Anche fuori dagli Stati Uniti i segnali non sono malvagi. La transizione alle energie rinnovabili sta già procedendo così rapidamente in Germania e in Cina, e i prezzi stanno calando così notevolmente, che forze di gran lunga maggiori di Trump stanno oggi stanno spingendo la svolta. Ovviamente è ancora possibile che il ritiro di Trump provochi un ritorno all’indietro globale. Ma è anche possibile che accada l’opposto, che altri paesi, sotto la pressione delle loro popolazioni arrabbiate per le azioni di Trump praticamente a ogni livello, diventino più ambiziosi se gli Stati Uniti tralignano. Potrebbero persino decidere di rinforzare l’accordo senza negoziatori statunitensi che li rallentino ogni momento.
E c’è ancora un altro appello che sempre più si sente da movimenti sociali di tutto il mondo: a sanzioni economiche di fronte al vandalismo climatico di Trump. Poiché ecco l’idea folle: che sia o no scritto nell’Accordo di Parigi, quando si decide unilateralmente di bruciare il mondo, dovrebbe esserci un prezzo da pagare.
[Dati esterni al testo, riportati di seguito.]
(** C30: A request to abort is served within one turn of the worker, whatever
    it was doing and whatever the link task does meanwhile.  At the end of the
    turn no result in the queue and no transaction in memory is of a transport
    that had been aborted when it began; and if no other was aborted since, the
    fence is open again, and the completion bit is set if the link task is
    waiting for it.  The turn does not use released memory, if the transaction
    was in memory when it began.  (Until the epochs of the fence wrap
    around.) *)
Theorem abort_requests_are_served running d s d' sch turns
    (Hstart : deck_ota_service_start running d = (Some s, d')) :
  let w := (ota_task turns (started s d' sch)).2 in
  let w' := (ota_turn w).2 in
  let k := transports (ghost w) in
  transport_abort_requested (service w) = true -> transaction (service w) <> Freed ->
  Z.of_nat (transports (ghost w')) < kMaximumEpoch ->
  (ota_turn w).1 <> Undefined
  /\ Forall (fun result => (k <= result.1)%nat) (results (service w'))
  /\ (forall t, transaction (service w') = Live t -> (k <= begun (ghost w'))%nat)
  /\ (transports (ghost w') = k ->
      (transport_fence (service w')).2 <> aborting
      /\ (forall point clean, link w' = Aborting point clean -> point <> AtBeginAbort ->
            kTransportAbortCompleteBit (service w') = true)).
Proof.
  intros w w' k Hreq Hlive Hfew.
  assert (cleaned 0 0 w) as [[_ Hs] _] by (apply (kept_ota_task _ (cleaned_robust 0 0)); unfold cleaned; cbn; lia).
  destruct (turn_serves w Hs Hlive Hreq) as [Hd [[Hc _] [[_ Ho] Hb]]]. fold w' k in Hc, Ho, Hb.
  assert (well w') as (c & h & Hw) by (by apply safe_ota_turn, safe_ota_task, (started_well _ _ _ _ sch Hstart)).
  destruct (Hw Hfew) as [Hi _]. split_and!.
  - exact Hd.
  - eapply Forall_impl; [exact (inv_results _ _ _ Hi)|]. cbn. lia.
  - intros t Ht. pose proof (inv_live _ _ _ Hi t Ht). lia.
  - intros E. split; [by apply Ho|]. intros point clean El Hp. specialize (Hb E). unfold completed in Hb. rewrite El in Hb. by destruct point.
Qed.
End Liveness.
Lemma getValue_follows_a_commit_witness :
  let this := run [(2, RunningToggled)] initial in
  getValue 7 (observe 7 (ValueChanged (Some "14:30")) this) = Some "14:30:00".
Proof.
  cbn zeta.
  refine (proj2 (proj2 (getValue_follows_a_commit 7 1 2 3 "14:30"
                          {| hours := 14; minutes := 30; seconds := 0 |}
                          (run [(2, RunningToggled)] initial)
                          eq_refl _ _ eq_refl _))).
  - discriminate.
  - unfold valid_triple. lia.
  - unfold valid_triple. cbn. lia.
Defined.

(* ================================================================== *)
(** * Invariants of the element *)

Section Invariants.

(** What a listener can do to the state: nothing, start a drag, move the
    displayed time, or commit a time (at the end of a drag, with the marker
    cleared). *)
Lemma handle_shape now e this :
  handle now e this = this \/
  (exists hand, handle now e this = set_draggingHand (Some hand) this) \/
  (exists h m s, handle now e this = set_time h m s this) \/
  (exists h m s, handle now e this = _setTimeValue now h m s this) \/
  (exists h m s,
     handle now e this = _setTimeValue now h m s (set_draggingHand None this)).
Proof.
  destruct (adjustment_of e this) as [a |] eqn:Ha.
  - rewrite (handle_adjustment now e a this Ha).
    destruct a as [stepSeconds | angle | angle | toAM]; cbn [perform].
    + unfold _adjustTimeByStep. destruct (_isWithinBounds this _); [| now left].
      right; right; right; left. eauto.
    + unfold _handleDrag. destruct (_isWithinBounds this _); [| now left].
      right; right; left. eauto.
    + unfold _handleFaceClick. destruct (_isWithinBounds this _); [| now left].
      right; right; right; left. eauto.
    + unfold _toggleAmPm.
      destruct (negb (_isInteractive this)); [now left |].
      destruct (Bool.eqb toAM (_hours this <? 12)); [now left |].
      destruct (_isWithinBounds this _); [| now left].
      right; right; right; left. eauto.
  - destruct (handle_no_adjustment now e this Ha) as [-> | [[hand ->] | ->]];
      [now left | right; left; eauto |].
    destruct (_endDrag_cases now this) as [-> | ->]; [now left |].
    right; right; right; right. eauto.
Qed.

Lemma connectedCallback_shape now wall this :
  exists h m s, connectedCallback now wall this = set_time h m s this.
Proof.
  unfold connectedCallback.
  assert (H1 : exists h m s,
             match value this with
             | Some v =>
                 if JS.truthy_string (Some v) then _parseAndSetTime v this
                 else set_time (hours wall) (minutes wall) (seconds wall) this
             | None => set_time (hours wall) (minutes wall) (seconds wall) this
             end = set_time h m s this).
  { destruct (value this) as [v |]; [| eauto].
    destruct (JS.truthy_string (Some v)); [| eauto].
    rewrite _parseAndSetTime_parseTime.
    destruct (parseTime v); [eauto |].
    exists (_hours this), (_minutes this), (_seconds this).
    symmetry. apply set_time_same. }
  destruct H1 as (h & m & s & ->).
  change (running (set_time h m s this)) with (running this).
  destruct (running this) eqn:Hr; [| now exists h, m, s].
  unfold _startAnimation.
  change (running (set_time h m s this)) with (running this). rewrite Hr.
  cbn [negb]. rewrite _updateDisplayFromRunningTime_mod. cbn zeta.
  set (n := (_ + _) mod 86400000).
  now exists (n / 3600000), (n mod 3600000 / 60000), (n mod 60000 / 1000).
Qed.
(** The copies that [copy.deepcopy(envs)] returns show the states of the
    originals, which it leaves as they are. *)
Lemma deepcopy_views (l os t : list Harness.instance) (fs : list Program) :
  Forall (Fair.coherent fs) os ->
  match Harness.deepcopy (seq (length l) (length os))
          (Harness.mkStore (l ++ os ++ t) fs) with
  | (copies, s1) =>
      map (Harness.view s1) copies = map Harness.world os /\
      map (Harness.view s1) (seq (length l) (length os))
      = map Harness.world os
  end.
Proof.
  intros Hc. rewrite deepcopy_originals. split.
  - pose proof (map_view_seq (l ++ os ++ t) os [] fs Hc) as H.
    now rewrite app_nil_r in H.
  - pose proof (map_view_seq l os (t ++ os) fs Hc) as H.
    now rewrite <- !app_assoc.
Qed.

(** *** The classes of the module *)

(** No method of the classes of the module assigns a [program] slot. *)
Lemma add_performance_program (e e' : env) (agent : ref) (k : Z) (o : ref) :
  add_performance e agent k = Ok e' ->
  program (get e' o) = program (get e o).
Proof.
  unfold add_performance. destruct (attr _) as [p|]; [|discriminate].
  intros [= <-]. now rewrite (get_upd_slot program).
Qed.

Lemma Environment_add_object_program
    (dl : env -> ref -> M pyval) (e e' : env) (object : ref)
    (location_ : option pyval) (g g' : RNG) (o : ref) :
  Environment.add_object dl e object location_ g = Ok (e', g') ->
  program (get e' o) = program (get e o).
Proof.
  unfold Environment.add_object.
  bind_cases (py_or (default VNone location_) (dl e object)) g Hl;
    [|discriminate].
  case_isinstance; unfold ret; intros [= <- _].
  - change (get (set_agents ?l ?x) o) with (get x o).
    rewrite (get_upd_slot program) by reflexivity.
    change (get (set_objects ?l ?x) o) with (get x o).
    now rewrite (get_upd_slot program).
  - change (get (set_objects ?l ?x) o) with (get x o).
    now rewrite (get_upd_slot program).
Qed.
E ciò dovrebbe valere sia che si tratti del governo degli Stati Uniti, della Exxon Mobil o di qualche fusione alla Frankenstein dei due.

Un anno fa nei circoli dirigenziali si rideva del suggerimento che gli Stati Uniti dovessero subire una punizione tangibile per il fatto di mettere a rischio il resto dell’umanità: certamente nessuno avrebbe messo in pericolo le proprie relazioni commerciali per qualcosa di così frivolo come un pianeta vivibile. Ma giusto questa settimana Martin Wolf, scrivendo sul Financial Times ha dichiarato: “Se gli Stati Uniti si ritirassero dall’accordo di Parigi il resto del mondo dovrebbe prendere in considerazione sanzioni”.
Probabilmente siamo ben lungi da un passo simile da parte di partner commerciali degli Stati Uniti, ma i governi non sono i soli che possono imporre penali economiche per un comportamento letale e immorale. I movimenti possono farlo direttamente sotto forma di campagne di boicottaggio e disinvestimenti mirate contro governi e imprese, sul modello sudafricano. E non soltanto le imprese dei combustibili fossili ma anche l’impero di marca Trump. La persuasione morale non funziona con Trump. La pressione economica potrebbe riuscirci. È arrivata l’ora delle sanzioni popolari.